A. I believe there is a link between Saddam personnel and Osama bin Laden personally, when after a visit to Kandahar the [Iraqi] ambassador to Turkey was thrown out of there. We believe there were meetings in the U.A.E. [United Arab Emirates] between bin Laden and Sheeheri, with two hijackers. We want this investigated. We also point to the reports brought out by the defectors about the training of [in] terrorism in the terrorist training camp in Salman Pak [in Iraq]. We believe there are money links. We believe that the meeting between Mohamed Atta and this Ani [the Iraqi intelligence agent in Prague] [was significant], because we think that Ani gave him the names of the young Saudis who were the foot soldiers of the hijackings. Because they started coming right after the meeting.

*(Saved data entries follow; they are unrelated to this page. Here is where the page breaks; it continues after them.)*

(** * Batch edits of a tree-sitter document: [ts::Tree::edit]

    A shallow embedding of the batch-edit coordinator of the C++ wrapper
    ([src/edit_helper.cpp], the [Point]/[Location]/[Range] operators and
    [Tree::edit] of [src/tree_sitter.cpp]) together with the properties
    its specification states about it.

    Conventions.
    - [std::uint32_t] values are integers in [0, 2^32); every operation that
      the C++ performs in [std::uint32_t] is followed by [wrap32], every
      conversion to [int] by [to_int] (two's complement).
      [long] and [std::size_t] are 64 bits wide and never wrap at the sizes
      a buffer can have; where the C++ leaves a signed overflow of [int]
      open ([_update_adjustment]), the model wraps around.
    - [std::string] is a list of bytes ([list ascii]).
    - A C++ function that can throw returns a [result]; a function that
      mutates an argument returns the new value of that argument.
    - The tree-sitter C library (the incremental parser) is a parameter of
      the development: section [Engine]. *)

From Stdlib Require Import ZArith List Bool Ascii Lia Permutation Sorted.
From Stdlib Require String.
Import String.StringSyntax.
From Equations Require Import Equations.
Import ListNotations.

Open Scope Z_scope.
Open Scope string_scope.

(** ** Machine integers *)

(** Conversion to [std::uint32_t]. *)
Definition wrap32 (z : Z) : Z := z mod 2 ^ 32.

(** Conversion to [int] (32 bits, two's complement). *)
Definition to_int (z : Z) : Z := (z + 2 ^ 31) mod 2 ^ 32 - 2 ^ 31.

(** ** Data model ([include/ts/tree_sitter.hpp]) *)

Definition std_string : Type := list ascii.

Record Point : Type := { row : Z; column : Z }.

Record Location : Type := { point : Point; byte : Z }.

(** [end] is a keyword of Rocq, hence [end_]. *)
Record Range : Type := { start : Location; end_ : Location }.

Record Edit : Type := { range : Range; replacement : std_string }.

(** The field [replacement] of the C++ struct is [applied_replacement] here:
    [Edit] already owns the name. *)
Record AppliedEdit : Type := {
  before : Range;
  after : Range;
  old_source : std_string;
  applied_replacement : std_string
}.

Record EditResult : Type := {
  changed_ranges : list Range;
  applied_edits : list AppliedEdit
}.

(** ** Comparison operators ([src/tree_sitter.cpp], lines 92-120) *)

Module Point_ops.
Definition eqb (lhs rhs : Point) : bool :=
  (row lhs =? row rhs) && (column lhs =? column rhs).
End Point_ops.
(** [Wp / Wn < 1.2 or Wp / Wn > 4.5], with Python's short-circuit. *)
Definition outside_window (Wn Wp : float) : result bool :=
  r1 <- Py.truediv Wp Wn ;;
  if Py.less r1 1.2 then Ok true
  else
    r2 <- Py.truediv Wp Wn ;;
    Ok (Py.greater r2 4.5).

(** Body of the inner loop (lines 147-157). *)
Definition grid_body (sim : evaluator) (Wn Wp : float) (st : search_state)
  : result search_state :=
  skip <- outside_window Wn Wp ;;
  if skip then Ok st
  else
    result <- sim Wn Wp L_val ;;
    let st1 := {| best_delay := best_delay st;
                  best_params := best_params st;
                  simulated := simulated st ++ [(Wn, Wp)] |} in
    if success result then
      if Py.less (delay_ns result) (best_delay st1) then
        Ok {| best_delay := delay_ns result;
              best_params := Some (Wn, Wp, L_val);
              simulated := simulated st1 |}
      else Ok st1
    else Ok st1.

(** The two nested loops over arbitrary candidate lists. *)
Definition grid_search (sim : evaluator) (Wns Wps : list float)
    (st : search_state) : result search_state :=
  for_each Wns (fun Wn => for_each Wps (fun Wp => grid_body sim Wn Wp)) st.

(** What [optimize_with_simulator] reports on the console. *)
Inductive report : Type :=
| ToolchainMissing
| NoSuccessfulSimulation
| BestSolution (params : float * float * float) (delay : float).

Definition report_of (st : search_state) : report :=
  match best_params st with
  | Some p => BestSolution p (best_delay st)
  | None => NoSuccessfulSimulation
  end.

(** The host on which [optimize_with_simulator] runs: the calls on the
    file system of lines 126-131 and 173-176, in the order of the
    source, and whether [perf_cmos_inverter] can be imported (line
    166).  Every call that Python allows to raise returns a [result]. *)
Record host : Type := mkHost {
  mkdir_sim_output : result unit;
  lib_src_exists : result bool;
  lib_dst_exists : result bool;
  lib_src_mtime : result float;
  lib_dst_mtime : result float;
  copy2 : result unit;
  perf_importable : bool;
  write_results : float * float * float -> float -> result unit
}.

(** Lines 126-131: [sim_out.mkdir(exist_ok=True)], then
    [if lib_src.exists() and (not lib_dst.exists() or
    lib_src.stat().st_mtime > lib_dst.stat().st_mtime): copy2(...)],
    with Python's short-circuit.  None of these calls is inside a
    [try]. *)
Definition prepare_library (h : host) : result unit :=
  _ <- mkdir_sim_output h ;;
  src <- lib_src_exists h ;;
  if src then
    dst <- lib_dst_exists h ;;
    stale <- (if negb dst then Ok true
              else
                t_src <- lib_src_mtime h ;;
                t_dst <- lib_dst_mtime h ;;
                Ok (Py.greater t_src t_dst)) ;;
    if stale then copy2 h else Ok tt
  else Ok tt.

(** Lines 160-169: the analytical figures printed for the best
    solution; nothing is computed when there is none. *)
Definition analytical_summary (st : search_state)
  : result (option performances) :=
  match best_params st with
  | Some (Wn, Wp, L) =>
      perf <- compute_performances Wn Wp L ;;
      Ok (Some perf)
  | None => Ok None
  end.

(** Lines 160-176, after the loops: for a best solution the analytical
    figures are computed unless the import raises [ImportError] (the
    only exception the inner [try] catches), and the result file is
    written; nothing is done when there is no best solution. *)
Definition record_results (h : host) (st : search_state) : result unit :=
  match best_params st with
  | Some p =>
      _ <- (if perf_importable h then analytical_summary st else Ok None) ;;
      write_results h p (best_delay st)
  | None => Ok tt
  end.

(** [optimize_with_simulator()], for a given evaluator.  The console
    output is not modelled; [report] stands for it. *)
Definition optimize_with (SPICELIB_AVAILABLE : bool) (h : host)
    (sim : evaluator) : result (report * search_state) :=
  if negb SPICELIB_AVAILABLE then Ok (ToolchainMissing, initial_search)
  else
    _ <- prepare_library h ;;
    st <- grid_search sim Wn_values Wp_values initial_search ;;
    _ <- record_results h st ;;
    Ok (report_of st, st).

(** The evaluator the loop really calls: [world Wn Wp L] is the
    behaviour of the collaborators at the time of that call. *)
Definition simulator (SPICELIB_AVAILABLE : bool)
    (world : float -> float -> float -> toolchain) : evaluator :=
  fun Wn Wp L =>
    run_simulation_and_extract_delay SPICELIB_AVAILABLE (world Wn Wp L)
                                     Wn Wp L.

(** [optimize_with_simulator()] proper. *)
Definition optimize_with_simulator (SPICELIB_AVAILABLE : bool) (h : host)
    (world : float -> float -> float -> toolchain)
  : result (report * search_state) :=
  optimize_with SPICELIB_AVAILABLE h (simulator SPICELIB_AVAILABLE world).

(* ================================================================== *)
(** ** Vocabulary of the statements *)
(* ================================================================== *)

(** "strictly positive and finite" *)
Definition positive_finite (x : float) : bool :=
  Py.greater x 0 && Py.isfinite x.

(** What the specification promises of a performance record. *)
Definition well_formed (p : performances) : Prop :=
  positive_finite (delay p) = true /\
  positive_finite (power_dyn p) = true /\
  positive_finite (power_stat p) = true /\
  positive_finite (power_total p) = true /\
  positive_finite (area p) = true /\
  power_total p = power_dyn p + power_stat p.

(** Dimensions of ordinary magnitude: between [1e-100] and [1e100]
    micrometres.  The declared bounds are well inside. *)
Definition ordinary (x : float) : bool :=
  (1e-100 <=? x) && (x <=? 1e100).

(** A width that is either of ordinary magnitude or degenerate (zero or
    negative). *)
Definition ordinary_or_degenerate (W : float) : bool :=
  ordinary W || (W <=? 0).

(** The specification's sentence on positive inputs, read over all
    doubles. *)
Definition positive_inputs_well_formed : Prop :=
  forall Wn Wp L : float,
    Py.greater Wn 0 = true -> Py.greater Wp 0 = true -> Py.greater L 0 = true ->
    exists p, compute_performances Wn Wp L = Ok p /\ well_formed p.

(** [d] exceeds the delay of every point of the declared box. *)
Definition dominates_declared_box (d : float) : Prop :=
  forall Wn' Wp' L' : float,
    within_declared_bounds Wn' Wp' L' = true ->
    exists p', compute_performances Wn' Wp' L' = Ok p'
               /\ Py.greater d (delay p') = true.

(** The specification's sentence on a degenerate NMOS width, read over
    all doubles. *)
Definition degenerate_Wn_safe : Prop :=
  forall Wn Wp L : float,
    (Wn <=? 0) = true -> Py.greater L 0 = true ->
    exists p, compute_performances Wn Wp L = Ok p
              /\ dominates_declared_box (delay p).

(** The weighted objective in the specification's words: delay in ns
    with weight 1.0, total power in uW with weight 0.01, area with
    weight 0.001. *)
Definition weighted_objective (p : performances) : float :=
  1.0 * (delay p * 1e9) + 0.01 * (power_total p * 1e6) + 0.001 * area p.

(** The specification's sentence on the residuals, read over all
    doubles: above the threshold the adapter returns them. *)
Definition residuals_returned_above_threshold : Prop :=
  forall Wn Wp L : float,
    Py.greater Wn 0.01 = true ->
    exists f,
      compute_performances_for_optim [Wn; Wp; L]
      = Ok (f, [Wp / Wn - 1.2; 4.5 - Wp / Wn]).


(** The unit suffix of a formatted dimension. *)
Definition unit_suffix (s : string) : option ascii := last_char s.

(** The specification's sentence on unit suffixes: one threshold, 1,
    for the three dimensions. *)
Definition suffix_threshold_is_one (fmt : float -> string) : Prop :=
  forall v : float,
    unit_suffix (fmt v) = Some (if Py.greater_eq v 1 then "u" else "n")%char.

(** An evaluator that always returns an outcome. *)
Definition total_evaluator (sim : evaluator) : Prop :=
  forall Wn Wp L, exists o, sim Wn Wp L = Ok o.

(** The sizing window in the specification's words: [1.2 <= Wp/Wn <= 4.5]. *)
Definition in_window (c : float * float) : bool :=
  let '(Wn, Wp) := c in (1.2 <=? Wp / Wn) && (Wp / Wn <=? 4.5).

(** Cartesian product in loop order. *)
Definition grid (Wns Wps : list float) : list (float * float) :=
  flat_map (fun Wn => map (fun Wp => (Wn, Wp)) Wps) Wns.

Q. He had not previously had those names?
A. No.

Q. So he gave him the foot soldiers?
A. And bin Laden is linked to those. Atta's an Egyptian. There is no discernible link between Atta and any bin Laden operative. Also, nobody has produced a money trail, sending money to Atta by bin Laden. You see, it's really curious. There was a statement by the government of the central bank of the U.A.E. that says, the U.A.E. government has established that four transactions, totaling $100,000, were transmitted to Mohamed Atta by a money exchanger in Sharja, a city in the U.A.E. This is after he met Ani. Now, the government of the U.A.E. is perfectly capable of finding out who actually ordered the transmission, who gave the money to the exchange to do the transactions. I believe that if there was evidence that bin Laden gave the money, it would be all over the papers now, that they would have released the information. But they haven't released the information. Why? I don't know.

Q. Was it Iraq?
A. I will not say that. But I will say look what happened to [inaudible]. Look at the New York Times, 27th of October, when they said the U.S. government probably told the Czechs to try to bury the Atta meeting. Why is that? They know about the meetings between Sheheri and the Iraq in the U.A.E., they do. But why are they not saying it?

Q. And the answer is?
A. I don't know. I have no idea.

Q. Do you believe that President Bush has decided to go after Iraq in any way, shape or form?
A. I happen to believe this is the case, but of course I can't guess what the president has decided or not. I have no private information. But I believe that this is the case.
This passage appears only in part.